11th September – 13 September 2023

Dr Nev Jones

Tuesday 12th September
Plenary 7: Lived Experience: Living with Psychosis

Lived Experience & the Transformation of Psychosis Services.

Dr Nev Jones is a community-engaged mental health services researcher,  with an interdisciplinary academic background in social and political philosophy (BA, MA, postbaccalaureate fellowship), community psychology (MA, PhD) and medical anthropology (postdoc).  Prior to moving to University of Pittsburgh, she was a tenure stream faculty member at the University of South Florida, and prior to that worked in policy, direct service, quality improvement and evaluation roles in the public mental health system in California. 

She brings a strong disability justice and lived experience advocacy orientation to her work and was a 2017 NIDILLR Switzer Fellow, 2021 recipient of the Pioneer Award from the National Association of Peer Supporters (NAPS) and 2022 recipient of the Judi Chamberlin Joy in Advocacy award from the National Coalition on Mental Health Recovery (NCMHR). 

Current funded projects include an NIMH R01 focused on work, school and disability benefit decisions and trajectories in the early years following a first episode of psychosis, and a PCORI Engagement Award (in collaboration with Mental Health America and the Bazelon Center for Mental Health Law) centered on campus mental health, including campus crisis response and support for students with significant psychiatric disabilities.
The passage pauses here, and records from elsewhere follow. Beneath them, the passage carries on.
(** The job URI of a printer URI: its path is the one of the printer with the
    job behind it. *)
Lemma Parse_job_uri printerURI l id :
  Parse printerURI = Some l -> Scheme l <> ""%string -> Host l <> ""%string -> RawQuery l = ""%string ->
  Fragment l = ""%string -> validEncoded printerURI = true -> 0 <= id ->
  exists u, Parse (proxyJobURI printerURI id) = Some u /\ Scheme u = Scheme l /\ Host u = Host l /\
    RawQuery u = ""%string /\ Fragment u = ""%string /\
    EscapedPath u = TrimRight (EscapedPath l) "/" +:+ "/jobs/" +:+ Itoa id.
Proof.
  intros El Hs Hh Hrq Hfr Hv Hid. pose proof (digits_plain _ (proj1 (Itoa_digits id Hid))) as Hdp.
  destruct (Parse_inv printerURI l El) as (sch & auth & user & p & t & Hraw & Hb & Hroot & Ht & Hw & Hpq & Hph & Hpc); try done.
  assert (t = ""%string) as ->.
  { rewrite Hraw in Hv. rewrite validEncoded_app in Hv. apply andb_true_iff in Hv as [_ Hv].
    repeat (apply elem_of_cons in Ht as [->|Ht]; [first [done|discriminate Hv]|]). by apply not_elem_of_nil in Ht. }
  rewrite sapp_nil_r in Hraw.
  assert (validEncoded p = true) as Hvp.
  { rewrite Hraw in Hv. unfold uri in Hv. rewrite !validEncoded_app in Hv. bool_to_prop. done. }
  destruct (EscapedPath_with_path _ _ _ Hw Hroot) as (path & Hpath & Hesc). rewrite Hvp in Hesc.
  destruct (job_path p (base_url sch user (Host l)) id) as (Hroot' & u' & Hw' & Hesc'); [by exists path|done|done|lia|].
  set (p' := TrimRight p "/" +:+ "/jobs/" +:+ Itoa id) in *.
  assert (proxyJobURI printerURI id = uri sch auth p') as ->.
  { unfold proxyJobURI. rewrite Hraw, (TrimRight_uri _ _ _ _ _ Hb) by done. unfold uri, p'. by rewrite !sapp_assoc. }
  destruct (with_path_fields _ _ _ Hw') as (F1 & F2 & F3 & F4). cbn in F1, F2, F3, F4.
  destruct (with_path_fields _ _ _ Hw) as (F1' & _). cbn in F1'. rewrite <- F1' in F1.
  exists u'. rewrite Hesc, <- Hw'. split; [|rewrite F3, F4, F1, F2; done].
  apply Parse_uri; [done..| | |]; unfold p', without; rewrite !sall_app.
  - rewrite (TrimRight_sall _ _ _ Hpq). exact (plain_without _ "?" eq_refl Hdp).
  - rewrite (TrimRight_sall _ _ _ Hph). exact (plain_without _ "#" eq_refl Hdp).
  - rewrite (TrimRight_sall _ _ _ Hpc). exact (plain_no_control _ Hdp).
Qed.

Lemma sameTargetURI_true left right : sameTargetURI left right = true <->
  exists l r, Parse left = Some l /\ Parse right = Some r /\
    (Scheme l <> "" /\ Host l <> "" /\ Scheme r <> "" /\ Host r <> "" /\ EqualFold (Scheme l) (Scheme r) = true /\
     RawQuery l = "" /\ RawQuery r = "" /\ Fragment l = "" /\ Fragment r = "" /\
     TrimRight (EscapedPath l) "/" = TrimRight (EscapedPath r) "/")%string.
Proof.
  unfold sameTargetURI. destruct (Parse left) as [l|]; [|naive_solver]. destruct (Parse right) as [r|]; [|naive_solver].
  trans ((Scheme l <> "" /\ Host l <> "" /\ Scheme r <> "" /\ Host r <> "" /\ EqualFold (Scheme l) (Scheme r) = true /\
     RawQuery l = "" /\ RawQuery r = "" /\ Fragment l = "" /\ Fragment r = "" /\
     TrimRight (EscapedPath l) "/" = TrimRight (EscapedPath r) "/")%string); [|naive_solver].
  assert (forall a b c : bool, (if a then false else if b then false else c) = true <-> a = false /\ b = false /\ c = true)
    as -> by (intros [] [] []; naive_solver).
  rewrite !orb_false_iff, !negb_false_iff, !String.eqb_neq, !String.eqb_eq. tauto.
Qed.

(** What the handlers read from a job URI of the proxy. *)
Lemma jobIDFromURI_proxy printerURI id : 1 <= id <= maxI64 -> jobIDFromURI (proxyJobURI printerURI id) = id.
Proof.
  intros Hid. pose proof (Itoa_digits id ltac:(lia)) as [Hd Hdne].
  pose proof (Atoi_digits (Itoa id) id (parse_uint_Itoa id ltac:(lia)) ltac:(lia)) as Hatoi.
  pose proof (plain_without _ "/" eq_refl (digits_plain _ Hd)) as Hnos. unfold jobIDFromURI, proxyJobURI.
  assert (TrimRight printerURI "/" +:+ "/jobs/" +:+ Itoa id =
    (TrimRight printerURI "/" +:+ "/jobs") +:+ String "/" (Itoa id)) as -> by (by rewrite sapp_assoc).
  rewrite cut_last_found by done. rewrite (proj2 (String.eqb_neq (Itoa id) "")) by done. unfold Atoi_value. by rewrite Hatoi.
Qed.

Lemma job_uri_accepted printerURI alias id :
  validEncoded printerURI = true -> sameTargetURI printerURI alias = true -> 1 <= id <= maxI64 ->
  jobIDForPrinterURI (proxyJobURI printerURI id) alias = Some id.
Proof.
  intros Hv (l & r & El & Er & Hs & Hh & Hs' & Hh' & Hfold & Hq & Hq' & Hf & Hf' & Hpath)%sameTargetURI_true Hid.
  pose proof (Itoa_digits id ltac:(lia)) as [Hd Hdne].
  pose proof (Atoi_digits (Itoa id) id (parse_uint_Itoa id ltac:(lia)) ltac:(lia)) as Hatoi.
  pose proof (plain_without _ "/" eq_refl (digits_plain _ Hd)) as Hnos.
  destruct (Parse_job_uri printerURI l id) as (u & Eu & F1 & F2 & F3 & F4 & F5); [done..|lia|].
  unfold jobIDForPrinterURI. rewrite Eu, Er, F1, F2, F3, F4, F5, Hfold. cbn [String.eqb negb orb].
  rewrite (proj2 (String.eqb_neq (Scheme l) "")), (proj2 (String.eqb_neq (Scheme r) "")),
    (proj2 (String.eqb_neq (Host l) "")), (proj2 (String.eqb_neq (Host r) "")) by done. cbn [orb negb].
  rewrite Hpath, <- sapp_assoc, prefix_app, TrimPrefix_app. cbn [negb].
  rewrite (proj2 (String.eqb_neq (Itoa id) "")) by done.
  assert (ContainsChar (Itoa id) "/" = false) as ->.
  { unfold ContainsChar. rewrite ContainsFunc_sall. apply negb_false_iff. revert Hnos. apply sall_impl.
    intros c. by rewrite Ascii.eqb_sym. }
  rewrite Hatoi. cbn [orb]. by rewrite (proj2 (Z.ltb_lt 0 id)) by lia.
Qed.

(** C40: The job URI the proxy hands out for a queue names that job under every
    name of the queue: whatever authority a client used to reach it, the job
    URI is accepted with the id it was made from, and the handlers read the
    same id from it. *)
Theorem job_uri_roundtrip printerURI alias id :
  validEncoded printerURI = true -> sameTargetURI printerURI alias = true -> 1 <= id <= maxI64 ->
  jobIDForPrinterURI (proxyJobURI printerURI id) alias = Some id /\ jobIDFromURI (proxyJobURI printerURI id) = id.
Proof. intros Hv Hsame Hid. split; [by apply job_uri_accepted|by apply jobIDFromURI_proxy]. Qed.

(** What the handlers read from a text that is no number. *)
Lemma Atoi_value_plain s : Atoi_value s <> 0 -> sall plain_char s = true.
Proof.
  intros H. destruct (sall plain_char s) eqn:E; [done|]. exfalso. apply H. clear H.
  assert (parse_uint s = None) as Hp.
  { destruct (parse_uint s) eqn:Ep; [|done]. apply parse_uint_digits in Ep as (Ep & _). apply digits_plain in Ep. congruence. }
  assert (forall c r, s = String c r -> plain_char c = true -> parse_uint r = None) as Hr.
  { intros c r -> Hc. rewrite sall_cons, Hc in E. destruct (parse_uint r) eqn:Ep; [|done].
    apply parse_uint_digits in Ep as (Ep & _). apply digits_plain in Ep. cbn [andb] in E. congruence. }
  unfold Atoi_value, Atoi. destruct s as [|c r]; [by rewrite Hp|]. specialize (Hr c r eq_refl).
  destruct c as [[] [] [] [] [] [] [] []]; rewrite ?Hp; try reflexivity; by rewrite Hr.
Qed.

(** The two readings of a job-uri agree: when the check of the target
    accepts a URI for a job of the queue, the handlers read the id of that
    very job from it, or no id at all (which finds no job), never another. *)
Theorem job_target_agrees jobURI printerURI id : jobIDForPrinterURI jobURI printerURI = Some id ->
  1 <= id /\ (jobIDFromURI jobURI = id \/ jobIDFromURI jobURI = 0).
Proof.
  unfold jobIDForPrinterURI. destruct (Parse jobURI) as [u|] eqn:Eu; [|done].
  destruct (Parse printerURI) as [printer|] eqn:Ep; [|done].
  destruct (negb (RawQuery u =? "")%string || _) eqn:E1; [done|].
  destruct ((Scheme u =? "")%string || _ || _ || _ || _) eqn:E2; [done|]. bool_to_prop.
  set (prefix := TrimRight (EscapedPath printer) "/" +:+ "/jobs/").
  destruct (HasPrefix (EscapedPath u) prefix) eqn:Ehp; [|done]. cbn [negb].
  apply prefix_split in Ehp as [tail Htail]. rewrite Htail, TrimPrefix_app.
  destruct ((tail =? "")%string || ContainsChar tail "/") eqn:Et; [done|]. bool_to_prop.
  destruct (Atoi tail) as [z|] eqn:Ez; [|done]. destruct (0 <? z) eqn:Ez0; [|done]. intros [= ->]. bool_to_prop.
  split; [lia|].
  destruct (Z.eq_dec (jobIDFromURI jobURI) 0) as [|Hne]; [by right|]. left. revert Hne.
  destruct (Parse_inv jobURI u Eu) as (sch & auth & user & p & t & Hraw & Hb & Hroot & Ht & Hw & Hpq & Hph & Hpc); try done.
  unfold jobIDFromURI. destruct (cut_last "/" jobURI) as [[a last]|] eqn:Ecut; [|done]. destruct (String.eqb_spec last "") as [|Hlne]; [done|].
  intros Hnz. pose proof (Atoi_value_plain _ Hnz) as Hplain.
  enough (tail = last) as -> by (unfold Atoi_value; by rewrite Ez).
  destruct (EscapedPath_with_path _ _ _ Hw Hroot) as (path & Hpath & Hesc). rewrite Htail in Hesc.
  assert (cut_last "/" (EscapedPath u) = Some (TrimRight (EscapedPath printer) "/" +:+ "/jobs", tail)) as Hcut.
  { rewrite Htail. unfold prefix. rewrite <- (cut_last_found "/" _ tail); [by rewrite !sapp_assoc|].
    match goal with H : ContainsChar tail "/" = false |- _ => revert H end. unfold ContainsChar. rewrite ContainsFunc_sall.
    intros Hc. apply negb_false_iff in Hc. revert Hc. apply sall_impl. intros c. by rewrite Ascii.eqb_sym. }
  rewrite Htail, Hesc in Hcut.
  destruct Hroot as [->|[r Hr]]; [injection Hpath as <-; discriminate Hcut|].
  destruct (cut_last "/" p) as [[q last']|] eqn:Eq.
  2: { apply cut_last_None in Eq. by rewrite Hr in Eq. }
  apply cut_last_Some in Eq as [Hp Hns].
  assert (last = last' +:+ t) as Hl.
  { rewrite Hraw, Hp in Ecut. unfold uri in Ecut.
    rewrite <- !sapp_assoc in Ecut. rewrite (sapp_assoc _ _ t) in Ecut. rewrite sapp_cons in Ecut.
    rewrite cut_last_found in Ecut; [by injection Ecut as _ <-|]. unfold without. rewrite sall_app.
    apply andb_true_iff. split; [done|]. by repeat (apply elem_of_cons in Ht as [->|Ht]; [reflexivity|]); apply not_elem_of_nil in Ht. }
  rewrite Hl, sall_app in Hplain. apply andb_true_iff in Hplain as [Hpl Hpt].
  assert (t = ""%string) as ->.
  { repeat (apply elem_of_cons in Ht as [->|Ht]; [first [reflexivity|discriminate Hpt]|]). by apply not_elem_of_nil in Ht. }
  rewrite sapp_nil_r in Hl. subst last'.
  destruct (validEncoded p).
  - rewrite Hp, cut_last_found in Hcut by done. by injection Hcut as _ <-.
  - rewrite Hp in Hpath. apply unescape_before_slash in Hpath as (path1 & rest & _ & Hrest & ->).
    rewrite (plain_unescape _ Hpl) in Hrest. injection Hrest as <-.
    rewrite escape_app in Hcut. change (escape encodePath (String "/" last)) with (String "/" (escape encodePath last)) in Hcut.
    rewrite (plain_escape _ Hpl), cut_last_found in Hcut by done. by injection Hcut as _ <-.
Qed.
End uris.

(** ** Witnesses *)

Lemma job_uri_roundtrip_witness :
  @proxyJobURI "ipp://192.0.2.7:8631/printers/office/" 42 = "ipp://192.0.2.7:8631/printers/office/jobs/42"%string /\
  @jobIDForPrinterURI no_ip6 (proxyJobURI "ipp://192.0.2.7:8631/printers/office/" 42) "IPP://proxy.local/printers/office" = Some 42.
Proof.
  split; [reflexivity|].
  refine (proj1 (@job_uri_roundtrip no_ip6 "ipp://192.0.2.7:8631/printers/office/" "IPP://proxy.local/printers/office" 42 _ _ _));
    [vm_compute; reflexivity|vm_compute; reflexivity|split; intros H; discriminate H].
Defined.

(** A trailing number sign passes the check and names no job. *)
Lemma job_target_agrees_witness :
  (1 <= 7 /\ (jobIDFromURI "ipp://h/printers/office/jobs/7" = 7 \/ jobIDFromURI "ipp://h/printers/office/jobs/7" = 0)) /\
  (@jobIDForPrinterURI no_ip6 "ipp://h/printers/office/jobs/7#" "ipp://h/printers/office" = Some 7 /\
   jobIDFromURI "ipp://h/printers/office/jobs/7#" = 0).
Proof.
  split; [apply (@job_target_agrees no_ip6 _ "ipp://h/printers/office"); vm_compute; reflexivity|].
  split; vm_compute; reflexivity.
Defined.
(* ===== verification/Store.v ===== *)
(** * The job registry: the program ([internal/store/store.go])

    The registry is one SQLite table. A row has the columns of the table, as
    SQLite stores them: integers, texts (times are texts), and [None] for
    NULL. A statement acts on the list of rows, in the order of the row ids;
    [seq] is the AUTOINCREMENT sequence, the largest id ever given. The
    unique index on the queue and the upstream job id refuses an INSERT or an
    UPDATE that would duplicate a pair.

    A method is a function of its arguments, of the current time where it asks
    for it ([now]), and of the store; a transaction that fails leaves the
    store as it was. The database itself does not fail: I/O errors of SQLite
    and cancellation of the context are not modelled.

    The fields of the Go structs [Job] and [DocumentRoute] are grouped into
    sub-records, with the same names. Go's [...any] arguments are the type
    [any], one constructor per dynamic type the parsers distinguish. *)

From Stdlib Require Import ZArith Lia Ascii String.
From stdpp Require Import base tactics list strings gmap sorting.
From S2P Require Import Prelude GoString GoError GoTime.

(** ** States, errors and constants *)

Definition StateReserved : string := "reserved".
Definition StateMapped : string := "mapped".
Definition StateUncertain : string := "uncertain".
Definition StateTerminal : string := "terminal".
Definition StateCompleted : string := "completed".
Definition StateCanceled : string := "canceled".
Definition StateCancelled : string := "cancelled".
Definition StateAborted : string := "aborted".
Definition StateFailed : string := "failed".
Definition StateStopped : string := "stopped".

Definition terminalStates : list string :=
  [StateTerminal; StateCompleted; StateCanceled; StateCancelled; StateAborted; StateFailed; StateStopped].

Definition DefaultRetention : Z := 30 * 24 * Hour.
Definition reconciliationInitialBackoff : Z := Minute.
Definition reconciliationMaxBackoff : Z := Hour.

Definition ErrMappingConflict : goerr := ESentinel "upstream job is already mapped".
Definition ErrInvalidTransition : goerr := ESentinel "invalid job state transition".
Definition ErrInvalidArgument : goerr := ESentinel "invalid job registry argument".
(** [sql.ErrNoRows] and the error of the driver for a broken unique index. *)
Definition ErrNoRows : goerr := ESentinel "sql: no rows in result set".
Definition ErrUnique : goerr :=
  EText "constraint failed: UNIQUE constraint failed: jobs.queue, jobs.upstream_job_id (2067)".

Definition RoutePassThrough : string := "pass-through".
Definition RouteURFToPWG : string := "urf-to-pwg".

Definition IsTerminalState (state : string) : bool := in_strings (ToLower (TrimSpace state)) terminalStates.

(** ** Jobs and routes *)

Record DocumentRoute := {
  ClientDocumentFormat : string;
  rUpstreamDocumentFormat : string;
  Kind : string;
  Mapping : string;
  MediaName : string;
  MediaWidth : Z;
  MediaHeight : Z;
  MediaType : string;
  MediaSource : Z;
  ResolutionX : Z;
  ResolutionY : Z;
  PrintQuality : Z;
  Sides : string;
  SheetBack : string
}.

(** The flattened route fields of [Job], [RouteKind] to [RouteSheetBack]; the
    same columns of the table. *)
Record RouteFields := {
  RouteKind : string;
  RouteMapping : string;
  RouteMediaName : string;
  RouteMediaWidth : Z;
  RouteMediaHeight : Z;
  RouteMediaType : string;
  RouteMediaSource : Z;
  RouteResolutionX : Z;
  RouteResolutionY : Z;
  RoutePrintQuality : Z;
  RouteSides : string;
  RouteSheetBack : string
}.

Record Names := {
  Queue : string;
  QueueOwner : string;
  RequestingUser : string;
  JobName : string
}.
Section load.
Context `{I : IPLiterals} `{U : UrlErrors} `{P : Platform} `{F : FileSystem} `{R : MapRange} `{Y : YAML} `{D : Files}.

Definition LoadWithLogger (path : string) : res goerr Config * list warning :=
  match ReadFile path ≫= Unmarshal with
  | Err e => (Err e, [])
  | Ok document =>
      let unknown := match Content document with n :: _ => warnUnknownKeys n | [] => [] end in
      match decode_config document with
      | Err e => (Err e, unknown)
      | Ok cfg =>
          let '(cfg, warnings) := normalizeLegacyModes cfg in
          let '(r, cfg) := Validate (Config_applyDefaults cfg) in
          (_ ← r; Ok cfg, unknown ++ (DeprecatedValue <$> warnings))
      end
  end.
End load.

(** ** An example *)

Definition example_node : Node :=
  let scalar s := mkNode ScalarNode "!!str" s [] in
  let mapping l := mkNode MappingNode "!!map" "" l in
  mapping [scalar "defaults"; mapping [scalar "document"; scalar "2GiB"; scalar "extra"; scalar "1"];
           scalar "printers"; mapping [scalar "office"; mapping
             [scalar "upstream_uri"; scalar "ipp://p/ipp/print";
              scalar "passthrough"; mapping [scalar "allow_unknown_attributes"; scalar "true"]; scalar "colour"; scalar "x"]]].
Example example_warnings :
  warnUnknownKeys example_node =
  [UnknownKey "defaults.extra"; DeprecatedKey "printers.office.passthrough.allow_unknown_attributes";
   UnknownKey "printers.office.colour"].
Proof. vm_compute. reflexivity. Qed.

(** A machine that answers the least integer, and one that saturates. *)
#[export, refine] Instance amd64 : Platform := {| float_overflow _ := minI64 |}.
Proof. intros _. unfold minI64, maxI64. lia. Defined.
Definition saturating (x : float64) : Z :=
  match x with S754_infinity s | S754_finite s _ _ => if s then minI64 else maxI64 | _ => 0 end.
#[refine] Definition arm64 : Platform := {| float_overflow := saturating |}.
Proof. intros x. unfold saturating, minI64, maxI64. repeat case_match; lia. Defined.

Example byte_limits :
  parseByteLimit " 1.5 MiB " = Ok 1572864 /\ parseByteLimit "10" = Ok 10 /\ parseByteLimit "2e3kb" = Ok 2000000 /\
  is_ok (parseByteLimit "0.5") = false /\ is_ok (parseByteLimit "-1") = false /\ is_ok (parseByteLimit "16 EiB") = false.
Proof. vm_compute. done. Qed.
Example flexible_durations :
  parseFlexibleDuration "1.5d" = Ok (36 * Hour) /\ parseFlexibleDuration "90m" = Ok (90 * Minute) /\
  is_ok (parseFlexibleDuration "200000d") = false.
Proof. vm_compute. done. Qed.
Example geo_locations :
  validateGeoLocation "geo:50.08,14.42,200;u=10" = Ok tt /\ is_ok (validateGeoLocation "geo:91,0") = false /\
  is_ok (validateGeoLocation "geo:1,2,3,4") = false /\ is_ok (validateGeoLocation "geo:1,nan") = false.
Proof. vm_compute. done. Qed.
Specific areas of expertise include:

  • Early intervention in psychosis/Coordinated Specialty Care for early psychosis, including research and interventions focused on improving longer-term social and functional outcomes;
  • Quality improvement and technology transfer within public sector community health services, particularly those focused on improving experiences and outcomes for individuals dealing with long-term psychiatric disabilities, including psychosis/schizophrenia;
  • Impacts of race, class, income and community context on trajectories in conditions traditionally labelled SMI across the areas of financial empowerment and economic mobility,  service use, and involvement with the child welfare and juvenile/criminal legal systems, economic mobility and community integration;
  • The centering of mental health service user perspectives on intervention and system design, quality improvement, implementation and evaluation, including in the development and implementation of machine learning based algorithm decision systems;
  • Crisis response systems and the role and impact of police involvement, coercion and involuntary interventions, especially in the context of initial youth/young adult pathways into and through care.